Cuijpers et al. (2020) rappellent que malgré l’utilisation des normes en vigueur concernant les méta-analyses, les résultats sont dépendants de la qualité des études qui la composent, et il est nécessaire de garder en tête les limites présentent dans cette dernière. « Les résultats d’une méta-analyse ne peuvent jamais être meilleurs que l’ensemble des études sélectionnées. Il s’agit clairement d’un problème dans le cas présent, car les études incluses présentaient plusieurs limites. Nous avons déjà mentionné le petit nombre d’études présentant un faible risque de biais, l’hétérogénéité élevée dans la plupart des comparaisons et le manque d’études examinant les effets à long terme. Le risque d’une communication sélective des résultats et le petit nombre d’essais enregistrés étaient particulièrement frappants. Un autre problème est que la plupart des essais avaient des échantillons de petite taille, plusieurs d’entre eux comptant moins de 10 participants dans chaque condition. Les recherches futures devraient se concentrer sur des essais randomisés de haute qualité, suffisamment puissants et portant sur des effets à long terme. Sans de telles études, les effets de l’EMDR resteront aussi incertains qu’ils le sont aujourd’hui« .
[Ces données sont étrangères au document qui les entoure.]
Lemma max_display_order_attained (l : list R) (m : Z) :
  max_display_order l = Some m ->
  exists r, In r l /\ row_display_order r = Some m.
Proof.
  revert m. induction l as [|a l IH]; simpl; [discriminate|].
  intros m.
  destruct (row_display_order a) as [x|] eqn:Ea.
  - destruct (max_display_order l) as [m'|] eqn:E; intros Em;
      inversion Em; subst.
    + destruct (Z.max_spec x m') as [[_ E']|[_ E']]; rewrite E'.
      * destruct (IH m' eq_refl) as [r [Hr Hm]]. exists r. auto.
      * exists a. auto.
    + exists a. auto.
  - intros Em. destruct (IH m Em) as [r [Hr Hm]]. exists r. auto.
Qed.

Lemma max_display_order_none (l : list R) :
  (forall r, In r l -> row_display_order r = None) ->
  max_display_order l = None.
Proof.
  induction l as [|a l IH]; intros Hnone; simpl; [reflexivity|].
  rewrite (Hnone a (or_introl eq_refl)).
  apply IH. intros r Hr. apply Hnone. now right.
Qed.

Lemma next_order_above (l : list R) (r : R) (m : Z) :
  In r l -> row_display_order r = Some m -> m < next_order l.
Proof.
  intros Hr Hm. unfold next_order.
  destruct (max_display_order_bound l r m Hr Hm) as [top [-> Htop]]. lia.
Qed.

(** [next_order] is the largest display order plus one, and 1 when no
    row has one. *)
Lemma next_order_is_max_plus_one (l : list R) :
  ((forall r, In r l -> row_display_order r = None) -> next_order l = 1)
  /\ ((exists r, In r l /\ row_display_order r <> None) ->
      exists top,
        In top l /\ row_display_order top = Some (next_order l - 1)).
Proof.
  split.
  - intros Hnone. unfold next_order.
    now rewrite (max_display_order_none l Hnone).
  - intros [r [Hr Hsome]].
    destruct (row_display_order r) as [m|] eqn:Em; [|contradiction].
    destruct (max_display_order_bound l r m Hr Em) as [top [Etop _]].
    destruct (max_display_order_attained _ _ Etop) as [t [Ht Hm]].
    exists t. unfold next_order. rewrite Etop.
    split; [exact Ht|]. rewrite Hm. f_equal. lia.
Qed.

Lemma insert_row_in (a r : R) (l : list R) :
  In r (insert_row a l) <-> r = a \/ In r l.
Proof.
  split; intros Hr.
  - apply (Permutation_in _ (insert_row_perm a l)) in Hr.
    destruct Hr as [<-|Hr]; auto.
  - apply (Permutation_in _ (Permutation_sym (insert_row_perm a l))).
    destruct Hr as [->|Hr]; [now left | now right].
Qed.

Lemma insert_row_before (a b : R) (l1 l2 : list R) :
  display_le a b = true ->
  insert_row a (l1 ++ b :: l2) = insert_row a l1 ++ b :: l2.
Proof.
  intros Hab. induction l1 as [|c l1 IH]; simpl.
  - now rewrite Hab.
  - destruct (display_le a c); [reflexivity | now rewrite IH].
Qed.

Lemma insert_row_after (a : R) (l1 l2 : list R) :
  (forall b, In b l1 -> display_le a b = false) ->
  insert_row a (l1 ++ l2) = l1 ++ insert_row a l2.
Proof.
  induction l1 as [|c l1 IH]; intros Hl; simpl; [reflexivity|].
  rewrite (Hl c (or_introl eq_refl)).
  now rewrite IH by (intros b Hb; apply Hl; now right).
Qed.

(** A new row whose display order is above all the others is listed
    after the rows that have a display order and before those that have
    none. *)
Lemma order_by_display_new (l : list R) (x : R) (n : Z) :
  row_display_order x = Some n ->
  (forall r m, In r l -> row_display_order r = Some m -> m < n) ->
  exists ordered nulls,
    order_by_display l = ordered ++ nulls
    /\ (forall r, In r ordered -> row_display_order r <> None)
    /\ (forall r, In r nulls -> row_display_order r = None)
    /\ order_by_display (l ++ [x]) = ordered ++ x :: nulls.
Proof.
  intros Hx. induction l as [|a l IH]; intros Hl.
  - exists [], []. repeat split; intros r [].
  - destruct IH as [ordered [nulls [E1 [Ho [Hn E2]]]]].
    { intros r m Hr. apply Hl. now right. }
    cbn [app order_by_display fold_right].
    change (fold_right insert_row [] (l ++ [x]))
      with (order_by_display (l ++ [x])).
    change (fold_right insert_row [] l) with (order_by_display l).
    rewrite E1, E2.
    destruct (row_display_order a) as [m|] eqn:Ea.
    + assert (Hax : display_le a x = true).
      { unfold display_le. rewrite Ea, Hx.
        pose proof (Hl a m (or_introl eq_refl) Ea) as Hlt.
        apply Z.ltb_lt in Hlt. now rewrite Hlt. }
      exists (insert_row a ordered), nulls.
      split.
      { destruct nulls as [|b nulls]; [now rewrite !app_nil_r|].
        apply insert_row_before. unfold display_le.
        now rewrite Ea, (Hn b (or_introl eq_refl)). }
      split.
      { intros r Hr. apply insert_row_in in Hr.
        destruct Hr as [->|Hr]; [now rewrite Ea | now apply Ho]. }
      split; [exact Hn|].
      now apply insert_row_before.
    + assert (Hord : forall b, In b ordered -> display_le a b = false).
      { intros b Hb. unfold display_le. rewrite Ea.
        pose proof (Ho b Hb) as Hsome.
        destruct (row_display_order b); [reflexivity | contradiction]. }
      exists ordered, (insert_row a nulls).
      split; [now apply insert_row_after|].
      split; [exact Ho|].
      split.
      { intros r Hr. apply insert_row_in in Hr.
        destruct Hr as [->|Hr]; [exact Ea | now apply Hn]. }
      rewrite (insert_row_after a ordered (x :: nulls) Hord).
      cbn [insert_row]. unfold display_le at 1. now rewrite Ea, Hx.
Qed.

Lemma soft_delete_ids (k : Z) (l : list R) :
  map row_id (soft_delete k l) = map row_id l.
Proof.
  unfold soft_delete. rewrite map_map. apply map_ext.
  intros r. unfold where_id. destruct (row_id r =? k); [apply deactivate_id|reflexivity].
Qed.

Lemma soft_delete_rows (k : Z) (l : list R) :
  Forall2 (fun r r' => r' = r \/ (row_id r = k /\ r' = deactivate r))
    l (soft_delete k l).
Proof.
  induction l as [|a l IH]; simpl; constructor; auto.
  unfold where_id. destruct (Z.eqb_spec (row_id a) k); auto.
Qed.

Lemma soft_delete_inactive (k : Z) (l : list R) (r : R) :
  In r (soft_delete k l) -> row_id r = k -> row_is_active r = false.
Proof.
  unfold soft_delete. rewrite in_map_iff. intros [a [<- _]].
  unfold where_id. destruct (Z.eqb_spec (row_id a) k).
  - intros _. apply deactivate_is_active.
  - intros E. contradiction.
Qed.

Lemma rows_kept_refl (l : list R) :
  Forall2 (fun r r' => r' = r \/ r' = deactivate r) l l.
Proof. induction l; constructor; auto. Qed.

Lemma rows_kept_soft_delete (k : Z) (l : list R) :
  Forall2 (fun r r' => r' = r \/ r' = deactivate r) l (soft_delete k l).
Proof.
  eapply Forall2_impl; [|apply soft_delete_rows]. simpl. intuition.
Qed.

(** No listing shows a row that a soft delete has switched off. *)
Lemma listing_after_soft_delete (k : Z) (table rows : list R) (r : R) :
  listing (soft_delete k table) rows -> In r rows -> row_id r <> k.
Proof.
  intros [_ [_ Hin]] Hr E. apply Hin in Hr. destruct Hr as [Hr Hact].
  rewrite (soft_delete_inactive k table r Hr E) in Hact. discriminate.
Qed.

End CatalogFacts.

Section CatalogEndpoints.

Variable X : Externals.

Lemma unused_key {R} (rid : R -> Z) (k : Z) (l : list R) :
  (forall r, In r l -> rid r < k) -> existsb (fun r => rid r =? k) l = false.
Proof.
  intros Hlt. destruct (existsb _ l) eqn:E; [|reflexivity].
  apply existsb_exists in E. destruct E as [r [Hin Heq]].
  apply Hlt in Hin. lia.
Qed.

Lemma admin_route_authorized (env : Env) (adminToken : option string)
    (body : M Response) (w : World) :
  authorized X env adminToken -> admin_pool env = true ->
  admin_route X env adminToken body w = respond body internal_server_error w.
Proof.
  intros [token [-> [Hne Hjwt]]] Hpool.
  unfold admin_route, verifyAdminToken, admin_checkDbConnection.
  apply String.eqb_neq in Hne. now rewrite Hne, Hjwt, Hpool.
Qed.

(** Either the route stops at one of its two checks, or the body runs. *)
Lemma admin_route_cases (env : Env) (adminToken : option string)
    (body : M Response) (w : World) :
  (exists c msg, admin_route X env adminToken body w = (Json c (BError msg), w))
  \/ (admin_pool env = true
      /\ admin_route X env adminToken body w
         = respond body internal_server_error w).
Proof.
  unfold admin_route, verifyAdminToken, admin_checkDbConnection.
  destruct adminToken as [token|]; [|left; eauto].
  destruct (String.eqb token ""); [left; eauto|].
  destruct (jwt_verify X (JWT_SECRET env) token); [|left; eauto].
  destruct (admin_pool env); [right; auto | left; eauto].
Qed.

Lemma placed_next_order {R} `{CatalogLaws R} (before : list R) (row : R) :
  row_is_active row = true ->
  row_display_order row = Some (next_order before) ->
  placed before row.
Proof.
  intros Hact Hord. unfold placed.
  destruct (next_order_is_max_plus_one before) as [Hnone Hmax].
  assert (Hlt : forall r m,
            In r before -> row_display_order r = Some m ->
            m < next_order before).
  { intros r m. apply next_order_above. }
  split; [assumption|]. split.
  { exists (next_order before). repeat split; assumption. }
  unfold select_active. rewrite filter_app. cbn [filter]. rewrite Hact.
  apply (order_by_display_new _ row (next_order before) Hord).
  intros r m Hr. apply filter_In in Hr. destruct Hr as [Hr _].
  now apply Hlt.
Qed.

(** Without a NULL among the active rows the new row is the last one. *)
Lemma placed_last {R} `{CatalogLaws R} (before : list R) (row : R) :
  placed before row ->
  (forall r, In r before -> row_is_active r = true ->
     row_display_order r <> None) ->
  select_active (before ++ [row]) = select_active before ++ [row].
Proof.
  intros [_ [_ [ordered [nulls [E1 [_ [Hn E2]]]]]]] Hsome.
  destruct nulls as [|b nulls]; [now rewrite E1, E2, app_nil_r|].
  exfalso.
  assert (Hb : In b (select_active before)).
  { rewrite E1. apply in_or_app. right. now left. }
  destruct (select_active_listing before) as [_ [_ Hin]].
  apply Hin in Hb. destruct Hb as [Hb Hact].
  apply (Hsome b Hb Hact). apply Hn. now left.
Qed.

(** *** Deleting *)

Lemma delete_package_outcome (env : Env) (adminToken : option string)
    (id : string) (w : World) :
  let out := admin_delete_package X env adminToken id w in
  event_packages (db (snd out)) = event_packages (db w)
  \/ exists k, event_packages (db (snd out)) = soft_delete k (event_packages (db w)).
Proof.
  unfold admin_delete_package.
  destruct (admin_route_cases env adminToken
              (pool_query (admin_pool env) (soft_delete_package X id) ;;
               ret (Json 200 BSuccess)) w) as [[c [m E]]|[Hp E]];
    simpl; rewrite E; [now left|].
  unfold respond, bind, pool_query, run_stmt, soft_delete_package, ret.
  rewrite Hp. destruct (next_outcome w); [|now left].
  destruct (key_of X (Js.Str id)); simpl; eauto.
Qed.

Lemma delete_speaker_outcome (env : Env) (adminToken : option string)
    (id : string) (w : World) :
  let out := admin_delete_speaker X env adminToken id w in
  speakers (db (snd out)) = speakers (db w)
  \/ exists k, speakers (db (snd out)) = soft_delete k (speakers (db w)).
Proof.
  unfold admin_delete_speaker.
  destruct (admin_route_cases env adminToken
              (pool_query (admin_pool env) (soft_delete_speaker X id) ;;
               ret (Json 200 BSuccess)) w) as [[c [m E]]|[Hp E]];
    simpl; rewrite E; [now left|].
  unfold respond, bind, pool_query, run_stmt, soft_delete_speaker, ret.
  rewrite Hp. destruct (next_outcome w); [|now left].
  destruct (key_of X (Js.Str id)); simpl; eauto.
Qed.

Lemma keeps_rows_outcome {R} `{CatalogLaws R} (before after : list R) :
  after = before \/ (exists k, after = soft_delete k before) ->
  keeps_rows before after.
Proof.
  intros [->|[k ->]]; split.
  - reflexivity.
  - apply rows_kept_refl.
  - apply soft_delete_ids.
  - apply rows_kept_soft_delete.
Qed.

Lemma delete_package_done (env : Env) (adminToken : option string)
    (id : string) (w : World) (k : Z) :
  authorized X env adminToken -> admin_pool env = true ->
  next_outcome w = Succeeds -> key_of X (Js.Str id) = KeyInt k ->
  admin_delete_package X env adminToken id w =
    (Json 200 BSuccess,
     set_db (set_event_packages (soft_delete k (event_packages (db w))) (db w))
       (pop w)).
Proof.
  intros Ha Hp Hn Hk. unfold admin_delete_package.
  rewrite admin_route_authorized by assumption.
  unfold respond, bind, pool_query, run_stmt, soft_delete_package, ret.
  now rewrite Hp, Hn, Hk.
Qed.

Lemma delete_speaker_done (env : Env) (adminToken : option string)
    (id : string) (w : World) (k : Z) :
  authorized X env adminToken -> admin_pool env = true ->
  next_outcome w = Succeeds -> key_of X (Js.Str id) = KeyInt k ->
  admin_delete_speaker X env adminToken id w =
    (Json 200 BSuccess,
     set_db (set_speakers (soft_delete k (speakers (db w))) (db w)) (pop w)).
Proof.
  intros Ha Hp Hn Hk. unfold admin_delete_speaker.
  rewrite admin_route_authorized by assumption.
  unfold respond, bind, pool_query, run_stmt, soft_delete_speaker, ret.
  now rewrite Hp, Hn, Hk.
Qed.

(** *** Listing *)

Lemma get_packages_shows (env : Env) (w : World) :
  shows_packages (event_packages (db w)) (fst (get_packages env w)).
Proof.
  unfold shows_packages, get_packages, checkDbConnection, respond, bind,
    pool_query, run_stmt, select_active_packages, ret.
  intros c rows. destruct (pool env); [|discriminate].
  destruct (next_outcome w); simpl; intros E; inversion E; subst.
  split; [reflexivity | apply select_active_listing].
Qed.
En guise de conclusion, Cuijpers et al. (2020) indiquent que malgré ces limites, les résultats de cette méta-analyse leur permettent de conclure que l’EMDR peut être efficace dans le traitement du TSPT à court terme et « avoir des effets comparables à ceux d’autres traitements. Cependant, la qualité des études est trop faible pour tirer des conclusions définitives. En outre, il est évident que les effets à long terme de l’EMDR ne sont pas clairs et qu’il n’y a certainement pas assez de preuves pour conseiller son utilisation chez les patients souffrant de problèmes de santé mentale autres que l’TSPT ».
Il serait intéressant maintenant d’avoir une mise à jour de cette méta-analyse pour voir si les résultats ont évolué…ou pas.